_Your goal_
Set down, please, exactly the lines below that run from the line with "rewrite bool_decide_true in" to the line with "if line_ends c", both lines included.

_Supplied data_
(** ** Reading line by line is scanning the characters *)

Lemma feed_chars_snoc r l c :
  feed_chars r (str_of (l ++ [c]))
  = feed_chars r (str_of l) ≫= fun r' => parse_process_char r' (Some c).
Proof.
  unfold str_of. revert r. induction l as [|a l IH]; intros r; cbn.
  - by destruct (parse_process_char r (Some c)).
  - destruct (parse_process_char r (Some a)); cbn; [apply IH|done].
Qed.

Lemma read_records_cons r line ls :
  read_records r (line :: ls)
  = feed_chars r line ≫= fun r' => after_line r' (fun r2 => read_records r2 ls).
Proof.
  cbn. unfold feed_line. destruct (feed_chars r line); cbn; [|done].
  unfold after_line. by destruct (parse_process_char a None).
Qed.

(** Reading the lines of [s], after the part [cur] of the first line, is
    scanning [s] from the state that [cur] leads to. *)
Ltac line_ends_is b :=
  match goal with
  | |- context [line_ends ?c ?rest] =>
      replace (line_ends c rest) with b
        by (unfold line_ends, starts_with_LF;
            repeat (case_bool_decide; simplify_eq/=); done)
  end.

Lemma read_records_scan s : forall cur r,
  read_records r (readlines_from cur s)
  = feed_chars r (str_of (reverse cur)) ≫= fun r' =>
      match s, cur with
      | "", _ :: _ => after_line r' (fun r2 => read_records r2 [])
      | _, _ => scan r' s
      end.
Proof.
  induction s as [|c rest IH]; intros cur r.
  - destruct cur as [|a cur]; [done|].
    change (readlines_from (a :: cur) "") with [str_of (reverse (a :: cur))].
    by rewrite read_records_cons.
  - cbn [readlines_from].
    assert (Hline : forall ls (k : ReaderObj -> result (list (list string))),
      (forall r2, read_records r2 ls = k r2) ->
      read_records r (str_of (reverse (c :: cur)) :: ls)
      = feed_chars r (str_of (reverse cur)) ≫= fun r' =>
          parse_process_char r' (Some c) ≫= fun r1 => after_line r1 k).
    { intros ls k Hk. rewrite read_records_cons. rewrite reverse_cons.
      rewrite feed_chars_snoc.
      destruct (feed_chars r (str_of (reverse cur))) as [r'|]; cbn; [|done].
      destruct (parse_process_char r' (Some c)) as [r1|]; cbn; [|done].
      unfold after_line. destruct (parse_process_char r1 None) as [r2|]; cbn; [|done].
      rewrite !Hk. done. }
    assert (Hnil : forall r2, read_records r2 (readlines_from [] rest) = scan r2 rest).
    { intros r2. rewrite IH. cbn. by destruct rest. }
    assert (Hgoal : forall b,
      line_ends c rest = b ->
      feed_chars r (str_of (reverse cur))
      ≫= (fun r' => parse_process_char r' (Some c) ≫= fun r1 =>
            if b then after_line r1 (fun r2 => scan r2 rest) else scan r1 rest)
      = feed_chars r (str_of (reverse cur)) ≫= fun r' =>
          match String c rest, cur with
          | "", _ :: _ => after_line r' (fun r2 => read_records r2 [])
          | _, _ => scan r' (String c rest)
          end).
    { intros b <-. destruct (feed_chars r (str_of (reverse cur))) as [r'|]; [|done].
      cbn [mbind result_bind scan]. by destruct cur. }
    case_bool_decide as HLF.
    { rewrite (Hline _ (fun r2 => scan r2 rest)) by done.
      apply (Hgoal true). by line_ends_is true. }
    case_bool_decide as HCR.
    + destruct rest as [|c' rest'].
      * rewrite (Hline [] (fun r2 => scan r2 "")) by done.
        apply (Hgoal true). by line_ends_is true.
      * case_bool_decide as HLF'.
        -- specialize (IH (c :: cur) r). cbn [readlines_from] in IH.
           rewrite bool_decide_true in IH by done. rewrite IH.
           rewrite reverse_cons. rewrite feed_chars_snoc.
           rewrite <- (Hgoal false) by (symmetry; by line_ends_is false).
           by destruct (feed_chars r (str_of (reverse cur))).
        -- rewrite (Hline _ (fun r2 => scan r2 (String c' rest'))) by done.
           apply (Hgoal true). by line_ends_is true.
    + destruct rest as [|c' rest'].
      * change (readlines_from (c :: cur) "") with [str_of (reverse (c :: cur))].
        rewrite (Hline [] (fun r2 => scan r2 "")) by done.
        apply (Hgoal true). by line_ends_is true.
      * rewrite IH. rewrite reverse_cons. rewrite feed_chars_snoc.
        rewrite <- (Hgoal false) by (symmetry; by line_ends_is false).
        by destruct (feed_chars r (str_of (reverse cur))).
Qed.

Lemma reader_scan content : reader content = scan parse_reset content.
Proof.
  unfold reader, readlines. rewrite read_records_scan. cbn. by destruct content.
Qed.

(** ** What the reader makes of what the writer wrote *)

Lemma scan_cons r c rest :
  scan r (String c rest)
  = parse_process_char r (Some c) ≫= fun r1 =>
      if line_ends c rest then after_line r1 (fun r2 => scan r2 rest) else scan r1 rest.
Proof. reflexivity. Qed.

Lemma special_false c :
  special c = false ->
  is_newline c = false /\ bool_decide (c = DQUOTE) = false /\ bool_decide (c = COMMA) = false.
Proof.
  unfold special, is_newline. repeat case_bool_decide; simplify_eq/=; done.
Qed.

_Written reply_
           rewrite bool_decide_true in IH by done. rewrite IH.
           rewrite reverse_cons. rewrite feed_chars_snoc.
           rewrite <- (Hgoal false) by (symmetry; by line_ends_is false).
           by destruct (feed_chars r (str_of (reverse cur))).
        -- rewrite (Hline _ (fun r2 => scan r2 (String c' rest'))) by done.
           apply (Hgoal true). by line_ends_is true.
    + destruct rest as [|c' rest'].
      * change (readlines_from (c :: cur) "") with [str_of (reverse (c :: cur))].
        rewrite (Hline [] (fun r2 => scan r2 "")) by done.
        apply (Hgoal true). by line_ends_is true.
      * rewrite IH. rewrite reverse_cons. rewrite feed_chars_snoc.
        rewrite <- (Hgoal false) by (symmetry; by line_ends_is false).
        by destruct (feed_chars r (str_of (reverse cur))).
Qed.

Lemma reader_scan content : reader content = scan parse_reset content.
Proof.
  unfold reader, readlines. rewrite read_records_scan. cbn. by destruct content.
Qed.

(** ** What the reader makes of what the writer wrote *)

Lemma scan_cons r c rest :
  scan r (String c rest)
  = parse_process_char r (Some c) ≫= fun r1 =>
      if line_ends c rest then after_line r1 (fun r2 => scan r2 rest) else scan r1 rest.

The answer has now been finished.